It’s a design principle, not a marketing tagline. And I hate to tell you guys this, but it applies to every single game you play. Every game – video or otherwise – is about using systems to overcome challenges. Remove the challenge and you’re just telling stories or watching clockwork gears turn. Not that there’s anything wrong with that.
Exactly. One of the solutions is dynamic difficulty, as Nesrie notes. Also level scaling. But imagine if the DM (I still can’t bring myself to call him a gamemaster; too generic!) let the players decide how many hit points an owlbear has, how much damage a short sword should do, and what’s the casting time of a magic missile. It’s his job to engineer the experience for his players, not the other way around.

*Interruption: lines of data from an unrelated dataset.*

Lemma lxor_range n x y : 0 ≤ n → 0 ≤ x < 2^n → 0 ≤ y < 2^n → 0 ≤ Z.lxor x y < 2^n.
Proof.
  intros Hn Hx Hy. assert (Z.lxor x y = Z.lxor x y mod 2^n) as ->; [|apply Z.mod_pos_bound; lia].
  apply Z.bits_inj'. intros k Hk. rewrite <-Z.land_ones, Z.land_spec by lia. destruct (Z.lt_ge_cases k n).
  - by rewrite Z.ones_spec_low, andb_true_r by lia.
  - rewrite Z.ones_spec_high, andb_false_r, Z.lxor_spec by lia.
    assert (∀ z, 0 ≤ z < 2^n → Z.testbit z k = false) as Hz.
    { intros z Hz. rewrite <-(Z.mod_small z (2^n)) by lia. by rewrite Z.mod_pow2_bits_high by lia. }
    by rewrite !Hz by lia.
Qed.

Lemma crc_byte_range c b : 0 ≤ c < 2^32 → 0 ≤ b < 256 → 0 ≤ crc_byte c b < 2^32.
Proof.
  intros Hc Hb. unfold crc_byte. assert (0 ≤ Z.lxor c b < 2^32) as Hx by (apply lxor_range; lia). revert Hx. generalize (Z.lxor c b). generalize 8%nat.
  intros n. induction n as [|n IH]; intros x Hx; [done|]. cbn. apply IH, lxor_range; [lia| |destruct (Z.odd x); lia].
  rewrite Z.shiftr_div_pow2 by lia. lia.
Qed.

Lemma lnot_lxor c : 0 ≤ c < 2^32 → u32 (Z.lnot c) = Z.lxor c 0xffffffff.
Proof.
  intros Hc. unfold u32. rewrite <-Z.land_ones by lia. change 0xffffffff with (Z.ones 32). apply Z.bits_inj'. intros k Hk.
  rewrite Z.land_spec, Z.lnot_spec, Z.lxor_spec by lia. destruct (Z.lt_ge_cases k 32).
  - rewrite Z.ones_spec_low by lia. by destruct (Z.testbit c k).
  - rewrite Z.ones_spec_high by lia. rewrite <-(Z.mod_small c (2^32)) by lia. by rewrite Z.mod_pow2_bits_high by lia.
Qed.

Lemma crc_loop_run buf : Forall (λ b, 0 ≤ b < 256) buf → ∀ c s, 0 ≤ c < 2^32 →
  crc_loop c buf s = Ok (foldl crc_byte c buf, s) ∧ 0 ≤ foldl crc_byte c buf < 2^32.
Proof.
  induction 1 as [|b buf Hb _ IH]; intros c s Hc; [done|]. cbn [crc_loop foldl]. rewrite (bind_ok _ _ _ _ _ (crc_step_run c b s Hc Hb)).
  apply IH. by apply crc_byte_range.
Qed.

(** C21. The table of [elf_crc32] is right: the checksum is the CRC-32 computed bit by
    bit, for any bytes and any start; no entry outside of the table is read. *)
Theorem crc32_correct crc buf s : 0 ≤ crc < 2^32 → Forall (λ b, 0 ≤ b < 256) buf → elf_crc32 crc buf s = Ok (crc32 crc buf, s).
Proof.
  intros Hc Hb. unfold elf_crc32, crc32. rewrite lnot_lxor by done.
  destruct (crc_loop_run buf Hb (Z.lxor crc 0xffffffff) s) as [E Hr]; [by apply lxor_range|].
  rewrite (bind_ok _ _ _ _ _ E). unfold mret, M_ret. by rewrite lnot_lxor.
Qed.
Lemma long_codes_run {St} j nx (s : St) : 9 ≤ j ≤ 15 → ends_by (places lens 8) (codes_from lens (seqZ 1 8)) → ∀ l p v D C ns table ps,
  chain nx l → Forall (λ a, 0 ≤ a) l → p mod 2^(15 - j) = 0 → p + Z.of_nat (length l) * 2^(15 - j) = places lens (Z.to_nat j) →
  (∀ d, d ∈ placed j p l → d ∈ codes_at lens j) → long_inv j D C ns table → outside p (places lens (Z.to_nat j)) D →
  cached j C ps → next_secondary ps = ns → (l ≠ [] → head l = Some v) →
  ∃ C' ns' table', long_codes (length l) j nx v (mirror 15 p) ps table s = Ok (Some (ns', table'), s) ∧
    long_inv j (D ++ placed j p l) C' ns' table'.
Proof using HK Hlen.
  intros Hj H0. pose proof (pow_pos (15 - j) ltac:(lia)) as Hpow. induction l as [|a l IH]; intros p v D C ns table ps Hc Hs Hm Hl Hin HI HD Hca Hns Hv.
  - cbn [length long_codes placed]. rewrite app_nil_r, Hns. by exists C, ns, table.
  - specialize (Hv ltac:(done)) as [= ->]. apply Forall_cons in Hs as [Ha Hs]. cbn [length long_codes placed] in *. set (d := mk_hcode v j p) in *.
    destruct (inv_step j D C ns table d ps s) as (C1 & x & ns1 & t1 & t2 & E1 & E2 & HI2 & Hca2); [done|apply Hin; by left|done..| |].
    { intros d' w Hd' Hi Hi'. unfold outside in HD. rewrite Forall_forall in HD. specialize (HD d' Hd'). unfold inside in *. cbn in Hi'. nia. }
    rewrite (try_ok _ _ _ _ _ E1). cbn [secondary secondary_bits]. rewrite (try_ok _ _ _ _ _ E2).
    destruct (next_val_run nx v l s Ha Hc) as (v' & Ev & Hv'). rewrite (bind_ok _ _ _ _ _ Ev). rewrite next_code_run by (done || lia).
    destruct (IH (p + 2^(15 - j)) v' (D ++ [d]) C1 ns1 t2 (mk_secondary (mirror 8 (h_pos d / 128)) (x_off x) (x_bits x) ns1)) as (C2 & ns2 & t3 & E3 & HI3).
    + by eapply chain_tail.
    + done.
    + replace (p + 2^(15 - j)) with (p + 1 * 2^(15 - j)) by lia. by rewrite Z.mod_add by lia.
    + lia.
    + intros d' Hd'. apply Hin. by right.
    + done.
    + apply Forall_app. split; [eapply Forall_impl; [exact HD|]; cbn; lia|]. apply Forall_singleton. left. cbn [h_pos h_len d]. lia.
    + done.
    + done.
    + done.
    + exists C2, ns2, t3. rewrite <-app_assoc in HI3. done.
Qed.
(** The shape of a match of [symbol_pattern], whatever is asked of the
    position reached. *)
Lemma symbol_rmatch_shape {A} (k : option ascii -> string -> option A)
      (prev : option ascii) (s : string) (x : A) :
  Re.rmatch symbol_pattern prev s k = Some x ->
  exists tok rest p,
    s = tok ++ rest /\ k p rest = Some x /\
    Expr.all_chars Text.isupper_az tok = true /\
    3 <= String.length tok <= 5.
Proof.
  unfold symbol_pattern.
  cbv [Re.seq Re.repeat Re.times Re.upto Re.opt Nat.sub].
  cbn [Re.rmatch].
  destruct (Re.at_boundary prev s); [| discriminate].
  destruct s as [| c1 s]; [discriminate |]. rewrite symbol_set_mem.
  destruct (Text.isupper_az c1) eqn:U1; [| discriminate].
  destruct s as [| c2 s]; [discriminate |]. rewrite symbol_set_mem.
  destruct (Text.isupper_az c2) eqn:U2; [| discriminate].
  destruct s as [| c3 s]; [discriminate |]. rewrite symbol_set_mem.
  destruct (Text.isupper_az c3) eqn:U3; [| discriminate].
  assert (H3 : forall p,
             (if Re.at_boundary p s then k p s else None) = Some x ->
             exists tok rest p0,
               String c1 (String c2 (String c3 s)) = tok ++ rest /\ k p0 rest = Some x /\
               Expr.all_chars Text.isupper_az tok = true /\ 3 <= String.length tok <= 5).
  { intros p H. destruct (Re.at_boundary p s); [| discriminate].
    exists (String c1 (String c2 (String c3 EmptyString))), s, p.
    cbn [Expr.all_chars String.length append]. rewrite U1, U2, U3.
    repeat split; [exact H | lia | lia]. }
  destruct s as [| c4 s4]; [apply H3 |]. rewrite symbol_set_mem.
  destruct (Text.isupper_az c4) eqn:U4; [| apply H3].
  assert (H4 : forall p,
             (if Re.at_boundary p s4 then k p s4 else None) = Some x ->
             exists tok rest p0,
               String c1 (String c2 (String c3 (String c4 s4))) = tok ++ rest /\
               k p0 rest = Some x /\
               Expr.all_chars Text.isupper_az tok = true /\ 3 <= String.length tok <= 5).
  { intros p H. destruct (Re.at_boundary p s4); [| discriminate].
    exists (String c1 (String c2 (String c3 (String c4 EmptyString)))), s4, p.
    cbn [Expr.all_chars String.length append]. rewrite U1, U2, U3, U4.
    repeat split; [exact H | lia | lia]. }
  destruct s4 as [| c5 s5].
  - intros H.
    destruct (if Re.at_boundary (Some c4) EmptyString then k (Some c4) EmptyString else None)
      eqn:E4; [injection H as ->; exact (H4 _ E4) | exact (H3 _ H)].
  - rewrite symbol_set_mem. destruct (Text.isupper_az c5) eqn:U5.
    + intros H.
      destruct (if Re.at_boundary (Some c5) s5 then k (Some c5) s5 else None) eqn:E5.
      * injection H as ->. destruct (Re.at_boundary (Some c5) s5); [| discriminate].
        exists (String c1 (String c2 (String c3 (String c4 (String c5 EmptyString))))),
          s5, (Some c5).
        cbn [Expr.all_chars String.length append]. rewrite U1, U2, U3, U4, U5.
        repeat split; [exact E5 | lia | lia].
      * destruct (if Re.at_boundary (Some c4) (String c5 s5)
                  then k (Some c4) (String c5 s5) else None) eqn:E4;
          [injection H as ->; exact (H4 _ E4) | exact (H3 _ H)].
    + intros H.
      destruct (if Re.at_boundary (Some c4) (String c5 s5)
                then k (Some c4) (String c5 s5) else None) eqn:E4;
        [injection H as ->; exact (H4 _ E4) | exact (H3 _ H)].
Qed.
(** ** Python values, exceptions *)

(** The exceptions the modelled code can raise. *)
Inductive exn :=
| KeyError
| IndexError
| TypeError
| AttributeError
| AssertionError
| OverflowError
| ZeroDivisionError
| JSONDecodeError
| ValueError
| OSError.

#[global] Instance exn_eq_dec : EqDecision exn.
Proof. solve_decision. Defined.

Inductive result (A : Type) :=
| Ok (a : A)
| Raise (e : exn).
Arguments Ok {A} a.
Arguments Raise {A} e.

#[global] Instance result_ret : MRet result := fun A a => Ok a.
#[global] Instance result_bind : MBind result := fun A B f m =>
  match m with
  | Ok a => f a
  | Raise e => Raise e
  end.

(** The values [json.loads] produces (and [float], which arithmetic
    produces from them). *)
Inductive pyobj :=
| PNone
| PBool (b : bool)
| PInt (z : Z)
| PFloat (f : spec_float)
| PStr (s : string)
| PList (items : list pyobj)
| PDict (fields : gmap string pyobj).

(** [d.get (key, default)] and [d.get (key)] *)
Definition dict_get (d : gmap string pyobj) (key : string) (default : pyobj) : pyobj :=
  match d !! key with
  | Some v => v
  | None => default
  end.

(** [v == s] for a [str] [s] *)
Definition eq_str (v : pyobj) (s : string) : bool :=
  match v with
  | PStr s' => bool_decide (s' = s)
  | _ => false
  end.

(** ** Numbers: [int] and binary64 [float] *)

Abbreviation b64_div := (SFdiv 53 1024).
Abbreviation b64_leb := (SFleb).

You might not be wrong, but it’s a really successful license. They were leaving money on the table not adapting it.
Right? It’s best when it’s hidden. I was perfectly happy playing Bioshock when I didn’t know it did this sort of thing. Once I did know, it kind of killed it for me. Fortunately, guess what one of the options was. Harder difficulty without scaling. And an achievement – which I never got – as incentive.
Which Bethesda games level scale again? Because I keep meaning to remember not to play them. Skyrim? Surely not Fallout 4?
Those aren’t games, they’re JRPGs!
I kid! But I don’t know JRPGs nearly as well as their Western counterparts. I’d be interesting in knowing what sorts of solutions, if any, they apply. Isn’t one of the difficulty settings whether or not you can skip the overlong cutscenes? Gotcha!
I booted up Valkyria Chronicles 4 last night. The first thing I had to do was decide if I wanted easy or normal. Et tu, VC4?
Ah, the old “you’re playing it wrong” counterargument! Hard pass. Go peddle that malarky in a thread about saving anywhere.
Yes. A game that expects me to duck into an options screen to tune the someone else’s gameplay!
Which brings me back to my point earlier about entertainment that isn’t created for a specific audience. Every game doesn’t need to be for everybody any more than every movie or book or musical needs to be for everybody.
But, yes, it is hard to do.
Thank you. As I said, I’m easy.
Well, the sticking point there is “designed to be balanced for everyone”. And note that I have no problem with difficulty options! I have a problem with difficulty options dumped into my lap, almost always before I’ve even started playing, and hovering over the experience constantly. That’s the developers expecting me to do their job.